12 malades ont reçu un implant innovant, un greffon aortique conçu à partir d’une matrice biologique, un morceau de tissu aortique prélevé sur un donneur, pour remplacer les voies aériennes, trachées et bronches, entre 2009 et 2017. Les patients greffés souffraient de lésions, en majorité cancéreuses, très évoluées et complexes de l’arbre respiratoire. Certains patients, pour lesquels aucun traitement n’existait, sont considérés aujourd’hui comme étant guéris et la solution de remplacement est devenue totalement biologique. Cette avancée majeure dans le domaine de la greffe d’organes artificiels, tous organes confondus, est le résultat d’une dizaine d’années de recherche du Pr Emmanuel Martinod, chef du service de chirurgie thoracique et vasculaire à l’hôpital universitaire Avicenne (Bobigny) et de son équipe. Elle a fait l’objet d’une publication dans la revue JAMA du 20 mai 2018 et d’une présentation en avant-première au congrès international de l’American Thoracic Society à San Diego. C’est la 126e première mondiale des CHU de France !
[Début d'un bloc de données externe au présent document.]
(** * A shallow embedding of [lock-free-alloc.c]

    The lock-free slab allocator of Michael (2004) as written in
    [src/lock-free-alloc.c].  Every C function is a program of a small
    state-and-error monad over a [World] that holds the shared memory of
    the process: the descriptor table, the [desc_avail] stack, heaps and
    size classes, the bytes of the superblocks, the state of the OS
    allocator and of the hazard-pointer subsystem.

    Loops that retry ([for (;;)], [goto retry], [do ... while]) take fuel.
    Where a loop body reads a shared location and later compares-and-swaps
    on it, the body is split at the read: the part after the read is a
    definition of its own that takes the value read, so that running it in
    a world that differs from the one the value was read in is exactly an
    interleaving in which other threads ran in between. *)

From stdpp Require Import gmap list.
From Stdlib Require Import ZArith Lia.

Local Open Scope Z_scope.

(** ** Constants of the source *)

(** [enum { STATE_FULL, STATE_PARTIAL, STATE_EMPTY }]. *)
Definition STATE_FULL : Z := 0.
Definition STATE_PARTIAL : Z := 1.
Definition STATE_EMPTY : Z := 2.

Definition NUM_DESC_BATCH : Z := 64.

Definition SB_SIZE : Z := 16384.
Definition SB_HEADER_SIZE : Z := 16.
Definition SB_USABLE_SIZE : Z := SB_SIZE - SB_HEADER_SIZE.
Definition MAX_SMALL_SIZE : Z := 8192 - 8.

Definition TEST_SIZE : Z := 64.

(** [(mword)(a) & ~(mword)(SB_SIZE-1)]. *)
Definition SB_HEADER_FOR_ADDR (a : Z) : Z := Z.land a (Z.lnot (SB_SIZE - 1)).

(** Conversion to [unsigned int]. *)
Definition u32 (x : Z) : Z := x mod 2 ^ 32.

(** ** The anchor

    [union { guint64 value; struct { avail:10; count:10; state:2; tag:42 } data; }].
    An anchor is its 64-bit [value]; the bit-fields are read and written
    through it, the first declared field in the least significant bits. *)

Definition Anchor : Type := Z.

Definition bf_get (off width : Z) (a : Z) : Z := (a / 2 ^ off) mod 2 ^ width.
Definition bf_set (off width : Z) (a v : Z) : Z :=
  a + (v mod 2 ^ width - bf_get off width a) * 2 ^ off.

Definition avail (a : Anchor) : Z := bf_get 0 10 a.
Definition count (a : Anchor) : Z := bf_get 10 10 a.
Definition state (a : Anchor) : Z := bf_get 20 2 a.
Definition tag (a : Anchor) : Z := bf_get 22 42 a.

Definition set_avail (a : Anchor) (v : Z) : Anchor := bf_set 0 10 a v.
Definition set_count (a : Anchor) (v : Z) : Anchor := bf_set 10 10 a v.
Definition set_state (a : Anchor) (v : Z) : Anchor := bf_set 20 2 a v.
Definition set_tag (a : Anchor) (v : Z) : Anchor := bf_set 22 42 a v.

(** The anchor with the given fields. *)
Definition mk_anchor (av cn st tg : Z) : Anchor :=
  av mod 2 ^ 10 + (cn mod 2 ^ 10) * 2 ^ 10 + (st mod 2 ^ 2) * 2 ^ 20
  + (tg mod 2 ^ 42) * 2 ^ 22.

(** ** Descriptors, size classes, heaps *)

Module Desc.
(** [struct _MonoLockFreeAllocDescriptor]; the queue node is kept by the
    queue. *)
Record t : Type := mk {
  heap : Z;
  anchor : Anchor;
  slot_size : Z;
  max_count : Z;
  sb : Z;
  next : Z;
  in_use : bool
}.
(** A descriptor in zero-filled memory. *)
Definition zero : t := mk 0 0 0 0 0 0 false.
Definition with_heap (d : t) (v : Z) : t :=
  mk v (anchor d) (slot_size d) (max_count d) (sb d) (next d) (in_use d).
Definition with_anchor (d : t) (v : Anchor) : t :=
  mk (heap d) v (slot_size d) (max_count d) (sb d) (next d) (in_use d).
Definition with_slot_size (d : t) (v : Z) : t :=
  mk (heap d) (anchor d) v (max_count d) (sb d) (next d) (in_use d).
Definition with_max_count (d : t) (v : Z) : t :=
  mk (heap d) (anchor d) (slot_size d) v (sb d) (next d) (in_use d).
Definition with_sb (d : t) (v : Z) : t :=
  mk (heap d) (anchor d) (slot_size d) (max_count d) v (next d) (in_use d).
Definition with_next (d : t) (v : Z) : t :=
  mk (heap d) (anchor d) (slot_size d) (max_count d) (sb d) v (in_use d).
Definition with_in_use (d : t) (v : bool) : t :=
  mk (heap d) (anchor d) (slot_size d) (max_count d) (sb d) (next d) v.
(** [sizeof (Descriptor)] on LP64, the queue node being one pointer. *)
Definition size : Z := 56.
End Desc.

Module SizeClass.
(** [MonoLockFreeAllocSizeClass]: the partial queue, front first, and the
    slot size. *)
Record t : Type := mk { partial : list Z; slot_size : Z }.
End SizeClass.

Module Heap.
(** [MonoLockFreeAllocator]: the size class and the active descriptor. *)
Record t : Type := mk { sc : Z; active : Z }.
End Heap.

(** ** The world *)

(** The two functions handed to [mono_thread_hazardous_free_or_queue]. *)
Inductive free_func : Type := Fn_desc_enqueue_avail | Fn_desc_put_partial.

Global Instance free_func_eq_dec : EqDecision free_func.
Proof. solve_decision. Defined.

(** A log of calls, written by the model and read by no function; it
    makes "was called", "how often" and "for which value" statable. *)
Inductive event : Type :=
| EvOsAlloc (size addr : Z)          (* an OS request and its answer, 0 when refused *)
| EvOsFree (addr size : Z)
| EvRetire (desc : Z)                (* [desc_retire (desc)] was entered *)
| EvRemoveEmpty (sc : Z)             (* [list_remove_empty_desc (sc)] was entered *)
| EvAnchor (desc : Z) (old new : Z). (* a cmpxchg on [desc->anchor] succeeded *)

Global Instance event_eq_dec : EqDecision event.
Proof. solve_decision. Defined.

Record World : Type := mkWorld {
  descs : gmap Z Desc.t;            (* descriptors by address *)
  desc_avail : Z;                   (* the global [desc_avail] *)
  heaps : gmap Z Heap.t;
  size_classes : gmap Z SizeClass.t;
  mem : gmap Z Z;                   (* bytes by address; absent bytes are 0 *)
  os_live : list (Z * Z);           (* regions the OS has mapped: base, size *)
  os_script : list Z;               (* the addresses the OS will offer next *)
  hazard : Z;                       (* hazard pointer 1 of the running thread *)
  hazard_others : list Z;           (* hazard pointers published by other threads *)
  delayed : list (Z * free_func);   (* the delayed-free table *)
  trace : list event
}.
Le remplacement possible de l’appareil trachéo-bronchique par une matrice aortique rigidifiée par un stent a fait l’objet d’une étude prospective par le Pr Emmanuel Martinod, chef du service de chirurgie thoracique et vasculaire de l’hôpital universitaire Avicenne AP-HP et professeur à l’UFR de Santé Médecine Biologie Humaine (SMBH) de l’Université Paris 13, et le Pr Eric Vicaut, chef de l’unité de recherche clinique de l’hôpital Lariboisière AP-HP et professeur à l’université Paris Diderot.
Le protocole prévoyait deux grandes étapes
1°) l’ablation de la lésion par des méthodes chirurgicales habituelles ;
2°) la reconstruction des voies respiratoires à partir d’une allogreffe aortique cryopréservée. Un stent sur mesure a été inséré dans le greffon et aucune immuno-suppression n’a été utilisée.
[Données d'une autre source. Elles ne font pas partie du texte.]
(** *** One key namespace for ids and names *)

(** C9, as the code has it.  Ids and loose-normalized names are keys of one
    table.  A candidate with a usable name whose non-empty [xmltv_id]
    equals the loose-normalized name of an id-less candidate has the same
    identity key as that candidate: after the run the table has one entry
    for the key, the two are not both winners, and the collision list has
    a record with that key. *)
Theorem id_and_name_keys_share_namespace cs c1 c2 :
  c1 ∈ cs → c2 ∈ cs →
  normalize_name (name c1) ≠ "" → xmltv_id c1 ≠ "" →
  xmltv_id c2 = "" → normalize_name (name c2) = xmltv_id c1 →
  identity_key c1 = identity_key c2
  ∧ (∃ w, lookup_key (xmltv_id c1) (merged (run cs)) = Some w
          ∧ w ∈ (merge_candidates cs).1.1)
  ∧ ¬ (c1 ∈ (merge_candidates cs).1.1 ∧ c2 ∈ (merge_candidates cs).1.1)
  ∧ ∃ d, d ∈ (merge_candidates cs).1.2 ∧ key d = xmltv_id c1.
Proof.
  intros Hin1 Hin2 Hc1 Hid1 Hid2 Hname.
  assert (identity_key c1 = xmltv_id c1) as Hk1 by by apply identity_key_id.
  assert (identity_key c2 = xmltv_id c1) as Hk2
    by by rewrite identity_key_name.
  assert (usable c2) as Hc2 by (unfold usable; congruence).
  assert (c1 ≠ c2) as Hne by congruence.
  destruct (run_table_ok cs) as [Hnd Hok].
  split_and!.
  - congruence.
  - destruct (run_files cs c1 Hin1 Hc1) as (w & Hw & _ & _ & _ & Hwin).
    rewrite Hk1 in Hw. eauto.
  - simpl. intros [H1 H2].
    assert (∀ c, c ∈ (merged (run cs)).*2 →
                 lookup_key (identity_key c) (merged (run cs)) = Some c) as Hval.
    { intros c (k & _ & Hk)%elem_lookup_key. specialize (Hk Hnd).
      destruct (Hok _ _ Hk) as (<- & _). done. }
    apply Hval in H1, H2. rewrite Hk1 in H1. rewrite Hk2 in H2. congruence.
  - pose proof (run_count cs (xmltv_id c1)) as Hcount.
    assert (2 ≤ length (group (xmltv_id c1) cs)) as Hgroup.
    { apply (two_members _ c1 c2); [| |done];
        apply list_elem_of_filter; auto. }
    assert (0 < collisions_of (xmltv_id c1) (dupes (run cs))) as Hpos.
    { unfold present in Hcount.
      destruct (lookup_key (xmltv_id c1) (merged (run cs))); lia. }
    unfold collisions_of in Hpos.
    destruct (filter _ (dupes (run cs))) as [|d ds] eqn:Hf; [simpl in Hpos; lia|].
    assert (d ∈ filter (λ d, key d = xmltv_id c1) (dupes (run cs))) as Hd
      by (rewrite Hf; left).
    apply list_elem_of_filter in Hd as [? ?]. eauto.
Qed.

Lemma id_and_name_keys_share_namespace_witness :
  let c1 := Candidate "provider-a" "cnn" "CNN US" "Draft-Keep.csv" in
  let c2 := Candidate "" "" "CNN" "custom.channels.xml" in
  identity_key c1 = identity_key c2
  ∧ ¬ (c1 ∈ (merge_candidates [c2; c1]).1.1 ∧ c2 ∈ (merge_candidates [c2; c1]).1.1)
  ∧ ∃ d, d ∈ (merge_candidates [c2; c1]).1.2 ∧ key d = "cnn".
Proof.
  intros c1 c2.
  destruct (id_and_name_keys_share_namespace [c2; c1] c1 c2)
    as (Hkey & _ & Hnot & Hdup); [compute_done..|].
  split_and!; [exact Hkey | exact Hnot | exact Hdup].
Defined.

(** The claim without the usable-name condition fails: the id-carrying
    candidate is routed to [unmatched] and nothing is recorded as a
    duplicate. *)
Lemma id_carrier_without_name_not_grouped :
  let c1 := Candidate "" "cnn" "" "Draft-Keep.csv" in
  let c2 := Candidate "" "" "CNN" "custom.channels.xml" in
  xmltv_id c1 ≠ "" ∧ xmltv_id c2 = ""
  ∧ normalize_name (name c2) = xmltv_id c1
  ∧ merge_candidates [c1; c2] = ([c2], [], [c1]).
Proof. intros c1 c2. split_and!; compute_done. Qed.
Le greffon se compose de tissu aortique prélevé dans le cadre des prélèvements multi-organes réglementés par l’Agence de la Biomédecine.
Ces interventions ont pu être réalisées à l’issue de dix années de recherche dans le laboratoire de recherches bio-chirurgicales (Université Paris-Descartes/Fondation Alain Carpentier) et grâce à la collaboration de plusieurs services des Hôpitaux Universitaires Paris Seine Saint-Denis, de l’AP-HP ainsi que des équipes françaises.
Vingt patients (treize hommes et sept femmes âgés de 24 à 79 ans) ont été inclus dans cette série prospective en chirurgie. Pour sept d’entre eux, il a finalement été décidé durant l’intervention de suivre le traitement conventionnel (sans implantation de l’organe artificiel).
L’intervention a permis d’éviter l’ablation complète du poumon pour ceux qui souffraient de lésions bronchiques évoluées. La greffe trachéo-bronchique est en effet indiquée chez des patients étant en impasse thérapeutique ou souffrant de lésions tumorales proximales broncho-pulmonaires.
Cinq patients ont bénéficié d’une transplantation trachéale, un de la carène, sept des bronches souches et sept d’un traitement conventionnel. La mortalité à 90 jours a été de 5 %. Il n’y a eu aucune complication grave liée au greffon ou au stent. Ce dernier a pu être enlevé chez la majorité des malades en moyenne à 18,2 mois. Avec un suivi maximal de sept ans et un mois, la grande majorité des patients respire aujourd’hui à l’aide du greffon qui s’est transformé. Les résultats sont donc encourageants pour la majorité d’entre eux.
Le greffon, rigidifié par un stent, a permis la régénération du cartilage
L’organe artificiel est progressivement devenu, après implantation, une structure fonctionnelle proche de la trachée et des bronches. L’épithélium (couche cellulaire superficielle) s’est complètement reconstitué à partir de la trachée adjacente. De nouveaux cartilages se sont formés au niveau de la trachée, ce qui permet le maintien de la fonction des voies aériennes après ablation du stent. Des cellules de la matrice aortique, mais surtout des cellules souches des patients, ont donc permis la reconstruction d’un véritable organe artificiel très proche de celui d’origine.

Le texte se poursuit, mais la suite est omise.